START Task material

(* ===== verification/DriverSpec.v ===== *)
(** * DriverSpec: drivers and their load counts *)

From S2P Require Import Prelude Strings StringsOps StringsSpec Objects Names NamesPath.
From S2P Require Import ObjectsInv ObjectsSpec NamesSpec SymlinkSpec ResolveSpec.
From S2P Require Import Memory Registry RegistryQuery RegistrySpec.
From S2P Require Device.
From S2P Require Import DeviceObjects Driver.

Section spec.
Context `{Environment} `{Locale} `{LL : !LocaleLaws} `{WINREG} `{!WINREG_Laws} `{QUERY_ROUTINES} `{!DRIVER_ROUTINES}.
Context (malloc : Z -> option (list Z)).
Context (pool : forall n, 0 <= n -> exists m, malloc n = Some m /\ Z.of_nat (length m) = n).

(** ** Calls of the kernel *)

Definition heap (s : dsys) : kernel := kern (reg s).

Definition set_heap (k : kernel) (s : dsys) : dsys := set_reg (set_kern k (reg s)) s.

(** What the kernel does outside is nothing the registry sees. *)
Definition quiet (e : event) : Prop := match e with Objects.RegCloseKey _ => False | _ => True end.

Lemma close_quiet es (r : rstate) : Forall quiet es -> close_logged es r = Ok (tt, r).
Proof. induction es as [| e es IH]; [done |]. intros [He Hes]%Forall_cons. by destruct e; try apply IH. Qed.

Lemma on_kern_run {A} (m : K A) (s : dsys) a k es : m (heap s) = Ok (a, k) -> events k = es ++ events (heap s) ->
  Forall quiet es -> on_kern m s = Ok (a, set_heap k s).
Proof.
  intros E Ee Q. unfold on_kern, on_reg, on_kernel, heap in *. rewrite E, Ee, length_app, Nat.add_sub, take_app_length.
  by rewrite (bind_run _ _ _ _ _ (close_quiet (rev es) _ (Forall_rev Q))).
Qed.

Lemma on_kern_still {A} (m : K A) (s : dsys) a k : m (heap s) = Ok (a, k) -> events k = events (heap s) ->
  on_kern m s = Ok (a, set_heap k s).
Proof. intros E Ee. by apply (on_kern_run m s a k []). Qed.

Lemma set_heap_same (s : dsys) : set_heap (heap s) s = s.
Proof. by destruct s as [[] ? ? ? ? ? ?]. Qed.

Lemma on_kern_same {A} (m : K A) (s : dsys) a : m (heap s) = Ok (a, heap s) -> on_kern m s = Ok (a, s).
Proof. intros E. rewrite (on_kern_still m s a _ E eq_refl). by rewrite set_heap_same. Qed.

(** ** The name of a driver *)

(** Names as drivers have them: characters of one byte, no path. *)
Record driver_name (n : list Z) : Prop := {
  dn_some : n <> [];
  dn_plain : plain n;
  dn_short : Z.of_nat (length n) <= 200;
  dn_relative : hd 0 n <> BACKSLASH;
  dn_bytes : Forall (fun c => mbtowc c = Some c) n
}.

(** Where the name list has the driver [n]. *)
Definition driver_path (n : list Z) : list Z := path_text (Some (wide "\Driver")) None n.

Lemma plain_dir : plain (wide "\Driver").
Proof. split; [repeat constructor; unfold is_wchar; lia |]. unfold no_nul. repeat constructor; discriminate. Qed.

Lemma driver_path_cons n : driver_name n -> driver_path n = wide "\Driver" ++ [BACKSLASH] ++ n.
Proof.
  intros [N0 _ _ Nr _]. destruct n as [| c n]; [done |]. unfold driver_path, path_text, path_prefix. simpl in Nr.
  rewrite bool_decide_false by (simpl; congruence). done.
Qed.

Lemma driver_path_of n : driver_name n -> path_of malloc (Some (wide "\Driver")) n (driver_path n).
Proof.
  intros N. pose proof N as [N0 Np Nl Nr _]. split; try done; [apply plain_dir |].
  rewrite (driver_path_cons n N), !length_app. simpl. lia.
Qed.

Lemma widen_same n : Forall (fun c => mbtowc c = Some c) n -> widen n = Ok n.
Proof. induction n as [| c n IH]; [done |]. intros [Hc Hn]%Forall_cons. simpl. rewrite Hc. by rewrite (IH Hn). Qed.

(** A string that has a NUL after it. *)
Lemma init_chars n : plain n -> Z.of_nat (length n) <= 32766 ->
  exists u, RtlInitUnicodeString (Some (encode (n ++ [0]))) = Ok u /\ chars u = Ok n.
Proof.
  intros Hp Hl. rewrite encode_app. change (encode [0]) with [0; 0]. rewrite (wide_init_ok n [] Hp Hl).
  eexists. split; [reflexivity |]. apply chars_ok. split; [done |]. split; [apply Hp |]. by exists [0; 0].
Qed.

Lemma lookup_driver n k d : driver_name n -> kinv k -> CurrentIrql k = 0 -> names_as d k -> room 1 k ->
  DdkLookupNameA malloc n (Some (wide "\Driver")) k =
    Ok (match dlookup d (driver_path n) with Some x => (x.2, referenced k x.2) | None => (0, k) end).
Proof.
  intros N I Hi Hd Rm. pose proof N as [_ Np Nl _ Nb]. unfold DdkLookupNameA, DdkLookupNameW, swprintf.
  rewrite (kbind _ _ k n k) by (unfold lift; by rewrite (widen_same n Nb)). rewrite take_ge by lia.
  destruct (init_chars n Np ltac:(lia)) as (u & Eu & Ec).
  rewrite (kbind _ _ k u k) by (unfold lift; by rewrite Eu). rewrite (kbind _ _ k n k) by (unfold lift; by rewrite Ec).
  by apply (lookup_raw malloc _ _ _ k d (driver_path_of n N)).
Qed.

(** ** A driver that is loaded *)

(** A driver that is linked, not loaded from a file. *)
Record present (s : dsys) (p : Z) (D : DRIVER) (o : OBJECT) (ds : list Z) : Prop := {
  pr_at : objects (heap s) !! p = Some o;
  pr_contents : contents o = Driver 0 ds;
  pr_driver : drivers s !! p = Some D;
  pr_object : alloc o = true /\ h o = 0
}.

(** Each load holds one reference, and nobody else any. *)
Record loaded (s : dsys) (p : Z) (D : DRIVER) (o : OBJECT) (ds : list Z) : Prop := {
  lo_present : present s p D o ds;
  lo_count : 1 <= loadcount D < 2 ^ 30;
  lo_client : client (heap s) p = loadcount D
}.

Lemma present_type s p D o ds : kinv (heap s) -> present s p D o ds -> type o = IoDriverType /\ 0 < p.
Proof.
  intros I [Ep Ec _ _]. pose proof (k_objects _ I p o Ep) as Ok. pose proof (o_typed _ _ _ Ok) as Ht.
  unfold well_typed in Ht. rewrite Ec in Ht. split; [done | apply (o_address _ _ _ Ok)].
Qed.

Lemma driver_at_run (s : dsys) p o D : objects (heap s) !! p = Some o -> drivers s !! p = Some D ->
  driver_at p s = Ok (D, s).
Proof.
  intros Ep Ed. unfold driver_at. rewrite (bind_run _ _ _ _ _ (on_kern_same _ s o (object_at_run _ _ _ Ep))).
  rewrite (bind_run _ _ s (Some D) s) by (unfold dget; by rewrite Ed). done.
Qed.

Lemma change_driver_run (s : dsys) p o D f : objects (heap s) !! p = Some o -> drivers s !! p = Some D ->
  change_driver p f s = Ok (tt, set_drivers <[p := f D]> s).
Proof. intros Ep Ed. unfold change_driver. by rewrite (bind_run _ _ _ _ _ (driver_at_run s p o D Ep Ed)). Qed.

Lemma get_driver_run (s : dsys) p o : 0 < p -> objects (heap s) !! p = Some o -> type o = IoDriverType ->
  on_kern (GetDriver p) s = Ok (p, s).
Proof.
  intros Hp Ep Ht. apply on_kern_same. unfold GetDriver. destruct (Z.eqb_spec p 0); [lia |].
  rewrite (kbind _ _ _ _ _ (object_at_run _ _ _ Ep)). by rewrite Ht.
Qed.

Lemma driver_body_run (s : dsys) p o i ds : objects (heap s) !! p = Some o -> contents o = Driver i ds ->
  on_kern (driver_body p) s = Ok ((i, ds), s).
Proof.
  intros Ep Ec. apply on_kern_same. unfold driver_body. rewrite (kbind _ _ _ _ _ (object_at_run _ _ _ Ep)). by rewrite Ec.
Qed.

(** [DdkReferenceDriver] of a driver that was linked. *)
Lemma reference_driver_run (s : dsys) p D o ds : 0 < p -> objects (heap s) !! p = Some o -> type o = IoDriverType ->
  contents o = Driver 0 ds -> drivers s !! p = Some D -> 0 <= loadcount D < 2 ^ 31 - 1 ->
  DdkReferenceDriver p false s = Ok (STATUS_SUCCESS, set_drivers <[p := set_loadcount (loadcount D + 1) D]> s).
Proof.
  intros Hp Ep Ht Ec Ed Hc. unfold DdkReferenceDriver. rewrite (bind_run _ _ _ _ _ (get_driver_run s p o Hp Ep Ht)).
  rewrite (bind_run _ _ s 0 s) by (unfold image_of; by rewrite (bind_run _ _ _ _ _ (driver_body_run s p o 0 ds Ep Ec))).
  cbn [negb Z.eqb Bool.eqb]. rewrite (bind_run _ _ _ _ _ (change_driver_run s p o D _ Ep Ed)). by rewrite s32_id by lia.
Qed.

Section calls.
Context (s : dsys) (d : directory) (n : list Z).
Context (I : kinv (heap s)) (Irql : CurrentIrql (heap s) = 0) (Nd : names_as d (heap s)) (Rm : room 4 (heap s)).
Context (N : driver_name n).

Lemma lock_back (t : dsys) : set_lock (fun n => n - 1) (set_lock (fun n => n + 1) t) = t.
Proof. destruct t. unfold set_lock. simpl. f_equal. lia. Qed.

Lemma room1 : room 1 (heap s).
Proof. by apply (room_less 4). Qed.

(** A driver that is loaded already: one more load, which holds one more reference. *)
Lemma init_again m Init x D o ds : dlookup d (driver_path n) = Some x -> loaded s x.2 D o ds ->
  DdkInitDriver malloc m n Init s = Ok (STATUS_SUCCESS,
    set_drivers <[x.2 := set_loadcount (loadcount D + 1) D]> (set_heap (put_at (heap s) x.2 (with_count o (refcount o + 1))) s)).
Proof.
  intros Ex L. destruct L as [Pr Hc _]. pose proof (present_type s x.2 D o ds I Pr) as [Ht Hp]. destruct Pr as [Ep Ec Ed _].
  unfold DdkInitDriver. set (s1 := set_lock (fun n => n + 1) s). rewrite (bind_run _ _ s tt s1) by done.
  set (k1 := put_at (heap s) x.2 (with_count o (refcount o + 1))).
  assert (on_kern (DdkLookupNameA malloc n (Some (wide "\Driver"))) s1 = Ok (x.2, set_heap k1 s1)) as E1.
  { apply on_kern_still; [| done]. change (heap s1) with (heap s). rewrite (lookup_driver n _ d N I Irql Nd room1), Ex.
    by rewrite (referenced_at _ _ o Ep). }
  rewrite (bind_run _ _ _ _ _ E1). destruct (Z.eqb_spec x.2 0); [lia |]. cbn [negb].
  rewrite (bind_run _ _ _ _ _ (reference_driver_run (set_heap k1 s1) x.2 D (with_count o (refcount o + 1)) ds Hp
    (lookup_insert_eq _ _ _) Ht Ec Ed ltac:(lia))).
  rewrite (bind_run _ _ _ tt (set_drivers <[x.2 := set_loadcount (loadcount D + 1) D]> (set_heap k1 s))); [done |].
  unfold DdkLoadUnlock, modify. do 2 f_equal. destruct s. unfold s1, set_lock, set_drivers, set_heap, set_reg. simpl. f_equal. lia.
Qed.

(** Nothing of that name: nothing happens. *)
Lemma unload_none fuel : dlookup d (driver_path n) = None -> DdkUnloadDriver malloc fuel n s = Ok (tt, s).
Proof.
  intros Ex. unfold DdkUnloadDriver. set (s1 := set_lock (fun n => n + 1) s). rewrite (bind_run _ _ s tt s1) by done.
  assert (on_kern (DdkLookupNameA malloc n (Some (wide "\Driver"))) s1 = Ok (0, s1)) as E1.
  { apply on_kern_same. change (heap s1) with (heap s). by rewrite (lookup_driver n _ d N I Irql Nd room1), Ex. }
  rewrite (bind_run _ _ _ _ _ E1). cbn [Z.eqb]. unfold DdkLoadUnlock, modify. do 2 f_equal. apply lock_back.
Qed.

(** Two references given up, of more than two. *)
Lemma drop_counted k p o : objects k !! p = Some o -> 2 <= refcount o < 2 ^ 31 ->
  DdkDereferenceObject p k = Ok (tt, put_at k p (with_count o (refcount o - 1))).
Proof.
  intros Ep Hc. unfold DdkDereferenceObject, dereference. rewrite (kbind _ _ _ _ _ (decrement_run k p o Ep ltac:(lia))).
  by destruct (Z.eqb_spec (refcount o - 1) 0); [lia |].
Qed.

(** One of several loads is taken back, with its reference. *)
Lemma unload_more fuel x D o ds : dlookup d (driver_path n) = Some x -> loaded s x.2 D o ds -> 2 <= loadcount D ->
  DdkUnloadDriver malloc fuel n s = Ok (tt,
    set_drivers <[x.2 := set_loadcount (loadcount D - 1) D]> (set_heap (put_at (heap s) x.2 (with_count o (refcount o - 1))) s)).
Proof.
  intros Ex L Hc2. destruct L as [Pr Hc Hl]. pose proof (present_type s x.2 D o ds I Pr) as [Ht Hp]. destruct Pr as [Ep Ec Ed _].
  unfold client in Hl. rewrite Ep in Hl. pose proof (refs_nonneg (heap s) x.2). pose proof (Rm x.2 o Ep).
  unfold DdkUnloadDriver. set (s1 := set_lock (fun n => n + 1) s). rewrite (bind_run _ _ s tt s1) by done.
  set (o1 := with_count o (refcount o + 1)). set (k1 := put_at (heap s) x.2 o1).
  assert (on_kern (DdkLookupNameA malloc n (Some (wide "\Driver"))) s1 = Ok (x.2, set_heap k1 s1)) as E1.
  { apply on_kern_still; [| done]. change (heap s1) with (heap s). rewrite (lookup_driver n _ d N I Irql Nd room1), Ex.
    by rewrite (referenced_at _ _ o Ep). }
  rewrite (bind_run _ _ _ _ _ E1). destruct (Z.eqb_spec x.2 0); [lia |].
  set (s2 := set_heap k1 s1). assert (objects (heap s2) !! x.2 = Some o1) as Ep1 by apply lookup_insert_eq.
  rewrite (bind_run _ _ _ _ _ (get_driver_run s2 x.2 o1 Hp Ep1 Ht)).
  rewrite (bind_run _ _ _ _ _ (driver_at_run s2 x.2 o1 D Ep1 Ed)).
  destruct (Z.eqb_spec (loadcount D) 0); [lia |]. rewrite s32_id by lia.
  set (s3 := set_drivers <[x.2 := set_loadcount (loadcount D - 1) D]> s2).
  rewrite (bind_run _ _ s2 false s3).
  2: { rewrite (bind_run _ _ _ _ _ (change_driver_run s2 x.2 o1 D _ Ep1 Ed)).
       by destruct (Z.eqb_spec (loadcount D - 1) 0); [lia |]. }
  rewrite (bind_run _ _ s3 tt s3) by done.
  set (o2 := with_count o1 (refcount o)). set (k2 := put_at k1 x.2 o2).
  assert (on_kern (DdkDereferenceObject x.2) s3 = Ok (tt, set_heap k2 s3)) as E2.
  { apply on_kern_still; [| done]. change (heap s3) with k1. rewrite (drop_counted k1 x.2 o1 Ep1 ltac:(simpl; lia)).
    simpl. by replace (refcount o + 1 - 1) with (refcount o) by lia. }
  rewrite (bind_run _ _ _ _ _ E2).
  assert (on_kern (DdkDereferenceObject x.2) (set_heap k2 s3) =
    Ok (tt, set_heap (put_at k2 x.2 (with_count o2 (refcount o - 1))) (set_heap k2 s3))) as E3.
  { apply on_kern_still; [| done]. change (heap (set_heap k2 s3)) with k2.
    by rewrite (drop_counted k2 x.2 o2 (lookup_insert_eq _ _ _) ltac:(simpl; lia)). }
  rewrite (bind_run _ _ _ _ _ E3). unfold DdkLoadUnlock, modify. do 2 f_equal.
  unfold k2, k1. rewrite !put_put. destruct s. unfold s3, s2, s1, set_lock, set_drivers, set_heap, set_reg. simpl. f_equal. lia.
Qed.

End calls.
End spec.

END Task material

▶ **Exercise objective**:
Provide the count of lines holding the word "kinv" in these entries, and no other words.

▶ **Output for this task**:
3